▶ **PROVIDED ENTRIES**:
++++

(** X13: [compileProgram] of LLC and of CBE removes the file it had the
    tool write when the tool succeeded.  When the tool failed it throws,
    and among what it did the only file destroyed is the one the error
    messages were captured in: if the system gave that file a name other
    than the output file's, the output file is not destroyed. *)
Theorem compileProgram_cleans_up_on_success_only (sys : System)
    (llc : LLC.LLC) (cbe : CBE.CBE) (Bytecode : string) (h : list Event) :
  let asm := unique_name sys h (Bytecode +:+ ".llc.s"%string) in
  let c := unique_name sys h (Bytecode +:+ ".cbe.c"%string) in
  let llc_argv := [LLC.LLCPath llc] ++ LLC.ToolArgs llc
                  ++ ["-o"%string; asm; "-f"%string; Bytecode] in
  let cbe_argv := [CBE.LLCPath cbe] ++ CBE.ToolArgs cbe
                  ++ ["-o"%string; c; "-march=c"%string; "-f"%string;
                      Bytecode] in
  let llc_run := [MadeUnique (Bytecode +:+ ".llc.s"%string) asm;
                  Printed "<llc>"%string;
                  Ran (LLC.LLCPath llc) llc_argv ""%string ""%string
                    ""%string 0] in
  let cbe_run := [MadeUnique (Bytecode +:+ ".cbe.c"%string) c;
                  Printed "<cbe>"%string;
                  Ran (CBE.LLCPath cbe) cbe_argv ""%string ""%string
                    ""%string 0] in
  (if (exit_status sys (h ++ llc_run) =? 0)%Z
   then LLC.compileProgram sys llc Bytecode h
        = (Done (), h ++ llc_run ++ [Destroyed asm])
   else ∃ new,
          LLC.compileProgram sys llc Bytecode h
          = (Throws (failure_message sys (LLC.LLCPath llc) llc_argv
                       (h ++ llc_run)),
             h ++ new)
          ∧ new = llc_run
                  ++ failure_trace sys (LLC.LLCPath llc) llc_argv
                       (h ++ llc_run)
          ∧ (∀ p, Destroyed p ∈ new → p = error_file sys (h ++ llc_run))
          ∧ (error_file sys (h ++ llc_run) ≠ asm → Destroyed asm ∉ new))
  ∧ (if (exit_status sys (h ++ cbe_run) =? 0)%Z
     then CBE.compileProgram sys cbe Bytecode h
          = (Done (), h ++ cbe_run ++ [Destroyed c])
     else ∃ new,
            CBE.compileProgram sys cbe Bytecode h
            = (Throws (failure_message sys (CBE.LLCPath cbe) cbe_argv
                         (h ++ cbe_run)),
               h ++ new)
            ∧ new = cbe_run
                    ++ failure_trace sys (CBE.LLCPath cbe) cbe_argv
                         (h ++ cbe_run)
            ∧ (∀ p, Destroyed p ∈ new → p = error_file sys (h ++ cbe_run))
            ∧ (error_file sys (h ++ cbe_run) ≠ c → Destroyed c ∉ new)).
Proof.
  cbv zeta.
  assert (D : ∀ (run : list Event) P A h' p,
            (∀ q, Destroyed q ∉ run) →
            Destroyed p ∈ run ++ failure_trace sys P A h' →
            p = error_file sys h').
  { intros run P A h' p R. rewrite elem_of_app. intros [K|K].
    - destruct (R p K).
    - revert K. unfold failure_trace. cbv zeta.
      rewrite !elem_of_cons, elem_of_nil.
      intros [K|[K|[K|[K|[]]]]]; try discriminate K. congruence. }
  assert (R3 : ∀ (e1 e2 e3 : Event) q,
            (∀ p, e1 ≠ Destroyed p) → (∀ p, e2 ≠ Destroyed p) →
            (∀ p, e3 ≠ Destroyed p) → Destroyed q ∉ [e1; e2; e3]).
  { intros e1 e2 e3 q N1 N2 N3. rewrite !elem_of_cons, elem_of_nil.
    intros [K|[K|[K|[]]]]; symmetry in K;
      [exact (N1 _ K) | exact (N2 _ K) | exact (N3 _ K)]. }
  split.
  - unfold LLC.compileProgram, tbind. rewrite LLC_OutputAsm_run. cbv zeta.
    destruct (exit_status sys _ =? 0)%Z.
    + unfold destroyFile, emit. rewrite <- app_assoc. reflexivity.
    + eexists. split; [rewrite <- app_assoc; reflexivity|].
      split; [reflexivity|].
      assert (K : ∀ p, Destroyed p
                       ∈ [MadeUnique (Bytecode +:+ ".llc.s"%string)
                            (unique_name sys h (Bytecode +:+ ".llc.s"%string));
                          Printed "<llc>"%string;
                          Ran (LLC.LLCPath llc)
                            ([LLC.LLCPath llc] ++ LLC.ToolArgs llc
                             ++ ["-o"%string;
                                 unique_name sys h
                                   (Bytecode +:+ ".llc.s"%string);
                                 "-f"%string; Bytecode])
                            ""%string ""%string ""%string 0]
                         ++ failure_trace sys (LLC.LLCPath llc)
                              ([LLC.LLCPath llc] ++ LLC.ToolArgs llc
                               ++ ["-o"%string;
                                   unique_name sys h
                                     (Bytecode +:+ ".llc.s"%string);
                                   "-f"%string; Bytecode])
                              (h ++ [MadeUnique (Bytecode +:+ ".llc.s"%string)
                                       (unique_name sys h
                                          (Bytecode +:+ ".llc.s"%string));
                                     Printed "<llc>"%string;
                                     Ran (LLC.LLCPath llc)
                                       ([LLC.LLCPath llc] ++ LLC.ToolArgs llc
                                        ++ ["-o"%string;
                                            unique_name sys h
                                              (Bytecode +:+ ".llc.s"%string);
                                            "-f"%string; Bytecode])
                                       ""%string ""%string ""%string 0]) →
                     p = error_file sys
                           (h ++ [MadeUnique (Bytecode +:+ ".llc.s"%string)
                                    (unique_name sys h
                                       (Bytecode +:+ ".llc.s"%string));
                                  Printed "<llc>"%string;
                                  Ran (LLC.LLCPath llc)
                                    ([LLC.LLCPath llc] ++ LLC.ToolArgs llc
                                     ++ ["-o"%string;
                                         unique_name sys h
                                           (Bytecode +:+ ".llc.s"%string);
                                         "-f"%string; Bytecode])
                                    ""%string ""%string ""%string 0])).
      { intros p. apply D. intros q. apply R3; discriminate. }
      split; [exact K|].
      intros NE IN. apply NE. symmetry. exact (K _ IN).
  - unfold CBE.compileProgram, tbind. rewrite CBE_OutputC_run. cbv zeta.
    destruct (exit_status sys _ =? 0)%Z.
    + unfold destroyFile, emit. rewrite <- app_assoc. reflexivity.
    + eexists. split; [rewrite <- app_assoc; reflexivity|].
      split; [reflexivity|].
      match goal with
      | |- (∀ p, Destroyed p ∈ ?run ++ failure_trace sys ?P ?A ?h' → _) ∧ _ =>
          assert (K : ∀ p, Destroyed p ∈ run ++ failure_trace sys P A h' →
                           p = error_file sys h')
            by (intros p; apply D; intros q; apply R3; discriminate)
      end.
      split; [exact K|].
      intros NE IN. apply NE. symmetry. exact (K _ IN).
Qed.

(** On [bad_system] the assembly file is [prog.bc.llc.s-0] and the error
    messages are captured in [error_messages-0]: the assembly file is not
    among the files destroyed. *)
Lemma compileProgram_cleans_up_on_success_only_witness :
  let llc := LLC.new "/bin/llc"%string [] (GCC.new "/bin/gcc"%string) in
  ∃ msg new,
    LLC.compileProgram bad_system llc "prog.bc"%string [] = (Throws msg, new)
    ∧ (Destroyed "prog.bc.llc.s-0"%string ∉ new)
    ∧ (Destroyed "error_messages-0"%string ∈ new).
Proof.
  cbv zeta.
  pose proof (proj1 (compileProgram_cleans_up_on_success_only bad_system
                       (LLC.new "/bin/llc"%string []
                          (GCC.new "/bin/gcc"%string))
                       (CBE.new "/bin/llc"%string []
                          (GCC.new "/bin/gcc"%string))
                       "prog.bc"%string [])) as H.
  cbv zeta in H. change (exit_status bad_system _ =? 0)%Z with false in H.
  cbv iota in H. destruct H as (new & E & -> & _ & NOT).
  eexists _, _. split; [exact E|]. split.
  - apply NOT. discriminate.
  - apply list_elem_of_In. cbv. tauto.
Defined.

(** X14: [LLC::ExecuteProgram] has [llc] write assembly to a fresh file.
    If [llc] fails the error is thrown and [gcc] is not run.  If it
    succeeds, what runs next is [GCC::ExecuteProgram] on exactly that file,
    as assembler, with the caller's arguments, files, libraries and
    time-out; and the remover of the assembly file ends after it, whether
    [gcc] and the program returned or an error was thrown. *)
Theorem LLC_ExecuteProgram_outcome (cfg : Config) (sys : System)
    (this : LLC.LLC) (Bytecode : string) (Args : list string)
    (InputFile OutputFile : string) (SharedLibs : list string)
    (Timeout : N) (h : list Event) :
  let asm := unique_name sys h (Bytecode +:+ ".llc.s"%string) in
  let argv := [LLC.LLCPath this] ++ LLC.ToolArgs this
              ++ ["-o"%string; asm; "-f"%string; Bytecode] in
  let h1 := h ++ [MadeUnique (Bytecode +:+ ".llc.s"%string) asm;
                  Printed "<llc>"%string;
                  Ran (LLC.LLCPath this) argv ""%string ""%string ""%string 0] in
  LLC.ExecuteProgram cfg sys this Bytecode Args InputFile OutputFile
    SharedLibs Timeout h
  = if (exit_status sys h1 =? 0)%Z
    then
      let (r, h') :=
        GCC.ExecuteProgram cfg sys (LLC.gcc this) asm Args GCC.AsmFile
          InputFile OutputFile SharedLibs Timeout h1 in
      (r, h' ++ [RemoverGone asm])
    else (Throws (failure_message sys (LLC.LLCPath this) argv h1),
          h1 ++ failure_trace sys (LLC.LLCPath this) argv h1).
Proof.
  cbv zeta. unfold LLC.ExecuteProgram, tbind. rewrite LLC_OutputAsm_run.
  cbv zeta. destruct (exit_status sys _ =? 0)%Z; [|reflexivity].
  unfold with_FileRemover. rewrite GCC_ExecuteProgram_run. cbv zeta.
  destruct (exit_status sys _ =? 0)%Z; reflexivity.
Qed.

++++

▶ **WHAT THE TASK REQUIRES**:
Identify the lines in the entries above that contain "ToolArgs", then copy them out.

▶ **EXPECTED ANSWER**:
  let llc_argv := [LLC.LLCPath llc] ++ LLC.ToolArgs llc
  let cbe_argv := [CBE.LLCPath cbe] ++ CBE.ToolArgs cbe
                            ([LLC.LLCPath llc] ++ LLC.ToolArgs llc
                              ([LLC.LLCPath llc] ++ LLC.ToolArgs llc
                                       ([LLC.LLCPath llc] ++ LLC.ToolArgs llc
                                    ([LLC.LLCPath llc] ++ LLC.ToolArgs llc
  let argv := [LLC.LLCPath this] ++ LLC.ToolArgs this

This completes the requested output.